Can you think of another simple idea that satisfies so many human needs in one go?
A micro-loan helps poor people who wish to help themselves and allows the staff of a micro-bank to feel they are giving something back to society.
Meanwhile, a strong microfinance organisation can extend loans to people who go on to develop businesses that frequently increase the output of national economies.
Bangladesh success
Muhammad Yunus, the founder of Grameen Bank, said he first realised microfinancing could help poor people get on their feet when he met a group of desperately poor Bangladeshi merchants in the mid-1970s.
Yunus said these people lived in fear of money lenders who took nearly all their profits.
Collectively the outstanding loans came to just $27.
Yunus gave them the cash from his own pocket and set them free from the tyranny of the debt collector's thugs.
Today there are thousands of microfinance companies all over the world.
The basic idea behind microfinance is simple and tends to follow the Grameen example.
A small amount of credit, at a reasonable interest rate, is offered to people who are considered too risky by traditional financing sources.
Often the amount borrowed is around $100 - sometimes more, sometimes less - which is used to buy tools, or to decorate a shop, or to buy stationery or to take on a new member of staff.

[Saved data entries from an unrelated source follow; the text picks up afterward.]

(* ===== verification/Transport.v ===== *)
(** * The RPC transport

    [rpc/client.go] and [rpc/server.go]: the client of the engine API with its token
    of the JWT scheme, the HTTP and WebSocket servers, and [startRPC] of
    [engine.go], which starts both on one engine.  go-ethereum's [rpc] and [node]
    packages, the JWT library and [net/url] are parameters. *)

From Stdlib Require Import Strings.Byte.
From S2P Require Import Prelude Http Clock.
#[local] Open Scope Z_scope.
#[local] Open Scope go_scope.

(** ** The client *)

(** [signed_string secret iat] is the token signed with HS256 whose only claim is the
    time of issue; [url_scheme] is the scheme [url.Parse] finds. *)
Class RpcClient := {
  inner_client : Type;
  url_scheme : bytes → res bytes;
  rpc_DialContext : bytes → res inner_client;
  signed_string : bytes → Z → res bytes;
}.

Section client.
Context `{!RpcClient}.

(** go-ethereum's client with the [Authorization] header set on it. *)
Record Client := mk_client {
  inner : inner_client;
  authorization : option bytes;
  secret : bytes;
}.

Definition DialContext (rawurl secret : bytes) : res Client :=
  scheme ← url_scheme rawurl;
  if bool_decide (scheme ≠ text_bytes "http")
  then Err (Errorf "cannot connect to engine, only http currently supported") else
  client ← rpc_DialContext rawurl;
  Ok (mk_client client None secret).

(** A token issued at the time [now], in seconds, not yet signed. *)
Definition IssueJwtToken (now : Z) : Z := now.

Definition EncodeJwtAuthorization (strToken : bytes) : bytes := text_bytes "Bearer " ++ strToken.

(** A call at the time [now]; [call] is go-ethereum's call of the method with the
    headers of the client. *)
Definition CallContext {E A} (now : Z) (call : inner_client → option bytes → M E A)
    : M (Client * E) A := λ '(c, e),
  match signed_string (secret c) (IssueJwtToken now) with
  | Panic => ((c, e), Panic)
  | Err err => ((c, e), Err err)
  | Ok token =>
      let c := mk_client (inner c) (Some (EncodeJwtAuthorization token)) (secret c) in
      let '(e, r) := call (inner c) (authorization c) e in
      ((c, e), r)
  end.
End client.

(** ** The servers *)
Record Timeout := mk_timeout { Read : Z; ReadHeader : Z; Write : Z; Idle : Z }.

Record API (service : Type) := mk_api {
  Namespace : string;
  Version : string;
  Service : service;
  Public : bool;
  Authenticated : bool;
}.
Arguments mk_api {_}.

(** [register_name], [register_apis]: the server with what was registered, and the
    error. *)
Class RpcServer := {
  service : Type;
  rpc_server : Type;
  http_handler : Type;
  new_server : rpc_server;
  register_name : rpc_server → string → service → rpc_server * option error;
  register_apis : list (API service) → list string → rpc_server → bool → rpc_server * option error;
  NewHTTPHandlerStack : rpc_server → list bytes → list bytes → bytes → http_handler;
  WebsocketHandler : rpc_server → list bytes → http_handler;
  NewWSHandlerStack : http_handler → bytes → http_handler;
}.

Section server.
Context `{!RpcServer}.

(** [http.Server], its handlers by pattern. *)
Record HttpServer := mk_http {
  Addr : bytes;
  Handler : list (string * http_handler);
  ReadTimeout : Z;
  ReadHeaderTimeout : Z;
  WriteTimeout : Z;
  IdleTimeout : Z;
}.

(** The error of the first registration is dropped. *)
Definition NewServer (namespace : string) (backend : service) (authenticated : bool)
    : res rpc_server :=
  let '(srv, _) := register_name new_server namespace backend in
  let apis := [mk_api namespace "1.0" backend true authenticated] in
  match register_apis apis [namespace] srv false with
  | (srv, None) => Ok srv
  | (_, Some _) => Err (Errorf "could not register api")
  end.

Definition NewHTTPServer (rpcSrv : rpc_server) (addr : bytes) (timeout : Timeout)
    (cors : list bytes) : HttpServer :=
  let httpRpcHandler := NewHTTPHandlerStack rpcSrv cors [] [] in
  mk_http addr [("/"%string, httpRpcHandler)]
    (Read timeout) (ReadHeader timeout) (Write timeout) (Idle timeout).

Definition NewWSServer (rpcSrv : rpc_server) (addr jwt : bytes) (timeout : Timeout)
    (cors : list bytes) : HttpServer :=
  let wsHandler := NewWSHandlerStack (WebsocketHandler rpcSrv cors) jwt in
  mk_http addr [("/"%string, wsHandler); ("/ws"%string, wsHandler)]
    (Read timeout) (ReadHeader timeout) (Write timeout) (Idle timeout).

(** The options of [EngineCmd] the servers are started with. *)
Record EngineOptions := mk_options {
  ListenAddr : bytes;
  WebsocketAddr : bytes;
  Cors : list bytes;
  EngineTimeout : Timeout;
}.

Definition EngineCmd_Default : EngineOptions :=
  mk_options (text_bytes "127.0.0.1:8551") (text_bytes "127.0.0.1:8552") [text_bytes "*"]
    (mk_timeout (30 * Second) (10 * Second) (30 * Second) (300 * Second)).

(** [Register] of [eth.go]. *)
Definition eth_Register (srv : rpc_server) (eth : service) : rpc_server * option error :=
  let '(srv, _) := register_name srv "eth" eth in
  register_apis [mk_api "eth" "1.0" eth true false] ["eth"%string] srv false.

(** [backend] is the engine, [eth] the backend of the eth namespace, whose
    registration has its error dropped; another error ends the process. *)
Definition startRPC (c : EngineOptions) (jwtSecret : bytes) (backend eth : service)
    : res (rpc_server * HttpServer * HttpServer) :=
  rpcSrv ← NewServer "engine" backend true;
  let '(rpcSrv, _) := eth_Register rpcSrv eth in
  Ok (rpcSrv, NewHTTPServer rpcSrv (ListenAddr c) (EngineTimeout c) (Cors c),
      NewWSServer rpcSrv (WebsocketAddr c) jwtSecret (EngineTimeout c) (Cors c)).
End server.

(** ** Who gets through

    [lets_pass h auth now]: a request with this [Authorization] header reaches the RPC
    server behind the handler at this time.  Without a secret the stacks check
    nothing; with one the WebSocket stack wants a bearer token signed with it, and
    accepts one issued in the same second. *)
Class Authentication `{!RpcClient, !RpcServer} := {
  lets_pass : http_handler → option bytes → Z → bool;
  http_stack_open srv cors vhosts auth now :
    lets_pass (NewHTTPHandlerStack srv cors vhosts []) auth now = true;
  ws_stack_refuses h secret now :
    secret ≠ [] → lets_pass (NewWSHandlerStack h secret) None now = false;
  ws_stack_accepts srv cors secret token now :
    signed_string secret now = Ok token →
    lets_pass (NewWSHandlerStack (WebsocketHandler srv cors) secret)
      (Some (text_bytes "Bearer " ++ token)) now = true;
}.

Section properties.
Context `{!RpcClient, !RpcServer, !Authentication}.

(** Every call carries a token issued for it, whatever header the client had before;
    a call whose token cannot be signed is not made. *)
Theorem calls_carry_fresh_token {E A} now (call : inner_client → option bytes → M E A) c e :
  match signed_string (secret c) now with
  | Ok token =>
      let auth := Some (text_bytes "Bearer " ++ token) in
      CallContext now call (c, e)
      = ((mk_client (inner c) auth (secret c), (call (inner c) auth e).1), (call (inner c) auth e).2)
  | Err err => CallContext now call (c, e) = ((c, e), Err err)
  | Panic => CallContext now call (c, e) = ((c, e), Panic)
  end.
Proof.
  unfold CallContext, IssueJwtToken. destruct (signed_string (secret c) now) as [token|err|]; [|done..].
  cbn. unfold EncodeJwtAuthorization. by destruct (call _ _ e).
Qed.

(** The engine's WebSocket server refuses a request without a token and accepts the
    client's; its HTTP server, the only one the client dials, lets every request
    pass: the secret is not given to it. *)
Theorem http_server_unauthenticated c jwtSecret backend eth srv http ws :
  startRPC c jwtSecret backend eth = Ok (srv, http, ws) → jwtSecret ≠ [] →
  (∀ p h auth now, (p, h) ∈ Handler http → lets_pass h auth now = true) ∧
  (∀ p h now, (p, h) ∈ Handler ws → lets_pass h None now = false ∧
     ∀ token, signed_string jwtSecret now = Ok token →
       lets_pass h (Some (EncodeJwtAuthorization token)) now = true).
Proof.
  unfold startRPC. intros Hs Hj. apply bind_Ok_inv in Hs as (s0 & _ & Hs).
  destruct (eth_Register s0 eth) as [s1 err]. injection Hs as -> <- <-. split.
  - intros p h auth now Hin. apply list_elem_of_singleton in Hin as [= -> ->]. apply http_stack_open.
  - intros p h now Hin.
    assert (h = NewWSHandlerStack (WebsocketHandler srv (Cors c)) jwtSecret) as ->.
    { apply elem_of_cons in Hin as [[= _ ->]|Hin]; [done|].
      by apply list_elem_of_singleton in Hin as [= _ ->]. }
    split; [by apply ws_stack_refuses|]. intros token Ht. by apply ws_stack_accepts.
Qed.

(** Only URLs of the scheme http are dialed. *)
Theorem dial_http_only rawurl sec c :
  DialContext rawurl sec = Ok c →
  url_scheme rawurl = Ok (text_bytes "http") ∧ secret c = sec ∧ authorization c = None.
Proof.
  unfold DialContext. intros Hd. apply bind_Ok_inv in Hd as (scheme & Hs & Hd).
  case_bool_decide as Hne; [done|]. apply bind_Ok_inv in Hd as (i & _ & [= <-]).
  split; [|done]. rewrite Hs. f_equal. by destruct (decide (scheme = text_bytes "http")).
Qed.
End properties.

Grameen also pioneered a unique model of providing micro-loans through peer lending.
This is where individuals who wish to take out a micro-loan recruit other potential borrowers to form a peer group.
The group provides its members with support and holds them accountable to one another, creating a powerful form of social collateral and a good reason to pay back the loan on time.
Here in the US rules and regulations make microfinance a little more complicated than it is in Bangladesh, Africa or parts of Latin America.
New York initiative
I have just visited the oldest microfinance company in New York.
Project Enterprise was founded in 1997 by a husband and wife team who wanted to do something for the one-in-four New Yorkers who live in poverty through unemployment, under-employment, very low paying jobs or ill health.
In the 12 years since, it has provided loans and business training to more than two thousand entrepreneurs who would otherwise have been denied access to start-up capital, or could only receive it at very high cost.
Project Enterprise currently has 450 members. Some are borrowers and many more joined to take advantage of the business training programmes on offer.
Seven years ago, Mustaqueem Abdul Azeem was behind bars at New York's infamous Rikers Island prison.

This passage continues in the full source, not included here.